◆ WHAT TO WORK ON ◆
Looking at each line of the data below, tally those that contain the word "From" and give only the total.

(Stored data)

++++

(* ===== verification/_CoqProject ===== *)
-Q . S2P
Prelude.v
Protocol.v
Ids.v
Json.v
Stream.v
Sequence.v
Decoder.v
Wire.v
Framed.v
FramedFacts.v
Attached.v
AttachedFacts.v
Tunnel.v
Tools.v
Address.v
Catalog.v
Profile.v
Observe.v
Recorder.v
Retention.v
Recording.v
Observation.v
Flow.v
Relay.v
Secrets.v
Redaction.v
Injection.v
Cookies.v
Operation.v
Guard.v
Lifecycle.v
Endpoint.v
TcpPolicy.v
Config.v
Dispatch.v
Immediate.v
TcpState.v
TcpConnect.v
Delivery.v
Session.v
Vault.v
VaultFacts.v
Broker.v
Evolution.v
Ledger.v
BrokerSafety.v
Sse.v
McpWire.v
McpMessage.v
McpCustody.v
McpHeaders.v
McpContext.v
McpSession.v
McpSafety.v
McpLife.v
McpDelivery.v
McpCapacity.v
Login.v
LoginFacts.v
Website.v
WebsiteSafety.v
Attempts.v
RemoteVault.v
RemoteLive.v
Remote.v
RemoteFacts.v
RemoteOutcome.v
Forward.v
Ingress.v
LocalTools.v
LocalCall.v
Concrete.v
Samples.v
SamplesStream.v
SamplesTcp.v
SamplesBroker.v
SamplesMcp.v
SamplesSite.v
SamplesRemote.v
SamplesLocal.v
(* ===== verification/Protocol.v ===== *)
(** * Credential-free wire types ([aap-types/src/protocol.rs])

    Error codes, errors, requests, operation and authentication states. Every
    component of the development shares this data model. *)
From S2P Require Import Prelude.

(** `aap-types/src/protocol.rs:7-26`, `ErrorCode` *)
Inductive ErrorCode :=
  | SessionInvalid | PolicyDenied | RequestInvalid | RequestConflict | LimitExceeded
  | InspectionUnavailable | AuthProfileUnsupported | AuthFailed | VaultLocked
  | VaultUnavailable | PlaceholderInvalid | AuthInProgress | InteractionUnavailable
  | ObservationUnavailable | UpstreamUnavailable | OutcomeUnknown | ResultUnavailable
  | InternalError.
#[export] Instance ErrorCode_eq_dec : EqDecision ErrorCode.
Proof. solve_decision. Defined.

(** `aap-types/src/protocol.rs:30-34`, `Error` *)
Record Error := mkError { code : ErrorCode; error_request_id : option string }.
#[export] Instance Error_eq_dec : EqDecision Error.
Proof. solve_decision. Defined.

(** `aap-types/src/protocol.rs:37-42`, `Error::new` *)
Definition Error_new (c : ErrorCode) : Error := mkError c None.

(** `aap-types/src/protocol.rs:43-46`, `Error::for_request` *)
Definition for_request (e : Error) (id : string) : Error := mkError (code e) (Some id).

(** `aap-types/src/protocol.rs:54-59`, `From<ErrorCode> for Error`: [Err(code.into())] *)
Definition fail {A} (c : ErrorCode) : result Error A := Err (Error_new c).

Abbreviation Result := (result Error).

(** `aap-types/src/protocol.rs:63-67`, `SearchItems` *)
Record SearchItems := {
  search_uri : string; search_query : option string; search_cursor : option string }.

(** `aap-types/src/protocol.rs:70-74`, `GetLogin` *)
Record GetLogin := mkGetLogin {
  get_login_request_id : string; get_login_item_id : string; get_login_uri : string }.
#[export] Instance GetLogin_eq_dec : EqDecision GetLogin.
Proof. solve_decision. Defined.

(** `aap-types/src/protocol.rs:77-79`, `AuthContext` *)
Record AuthContext := { auth_context_id : string }.

(** `aap-types/src/protocol.rs:82-93`, `ItemSummary` and `SearchResult` *)
Record ItemSummary := {
  summary_item_id : string; summary_label : string; summary_account_alias : string;
  summary_origins : list string; login_supported : bool }.
Record SearchResult := {
  result_items : list ItemSummary; next_cursor : option string }.

(** `aap-types/src/protocol.rs:128-131`, `CredentialFields` *)
Record CredentialFields := { field_username : string; field_password : string }.

(** `aap-types/src/protocol.rs:134-140`, `AuthState` *)
Inductive AuthState :=
  | Unauthenticated | Authenticating | Authenticated | AuthExpired | AuthRevoked.
#[export] Instance AuthState_eq_dec : EqDecision AuthState.
Proof. solve_decision. Defined.

(** `aap-types/src/protocol.rs:164-174`, `ExecuteRequest` *)
Record ExecuteRequest := mkExecuteRequest {
  request_id : string;
  resource : string;
  auth_context : option string;
  method : string;
  target : string;
  headers : list (string * string);
  body_base64 : string }.
#[export] Instance ExecuteRequest_eq_dec : EqDecision ExecuteRequest.
Proof. solve_decision. Defined.

(** `aap-types/src/protocol.rs:178-190`, `OperationState` *)
Inductive OperationState :=
  | Received | Validated | PendingApproval | Ready | Dispatching | Completed | Failed
  | OpOutcomeUnknown | Denied | Expired | Cancelled.
#[export] Instance OperationState_eq_dec : EqDecision OperationState.
Proof. solve_decision. Defined.

(** `aap-types/src/protocol.rs:192-196`, `OperationStatus` *)
Record OperationStatus := mkStatus {
  status_request_id : string; state : OperationState; status : option Z }.
#[export] Instance OperationStatus_eq_dec : EqDecision OperationStatus.
Proof. solve_decision. Defined.

(** `aap-engine/src/lib.rs:174-184`, `terminal` *)
Definition terminal (s : OperationState) : bool :=
  match s with
  | Completed | Failed | OpOutcomeUnknown | Denied | Expired | Cancelled => true
  | _ => false
  end.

++++

◆ SOLUTION TO THE PROBLEM ◆
2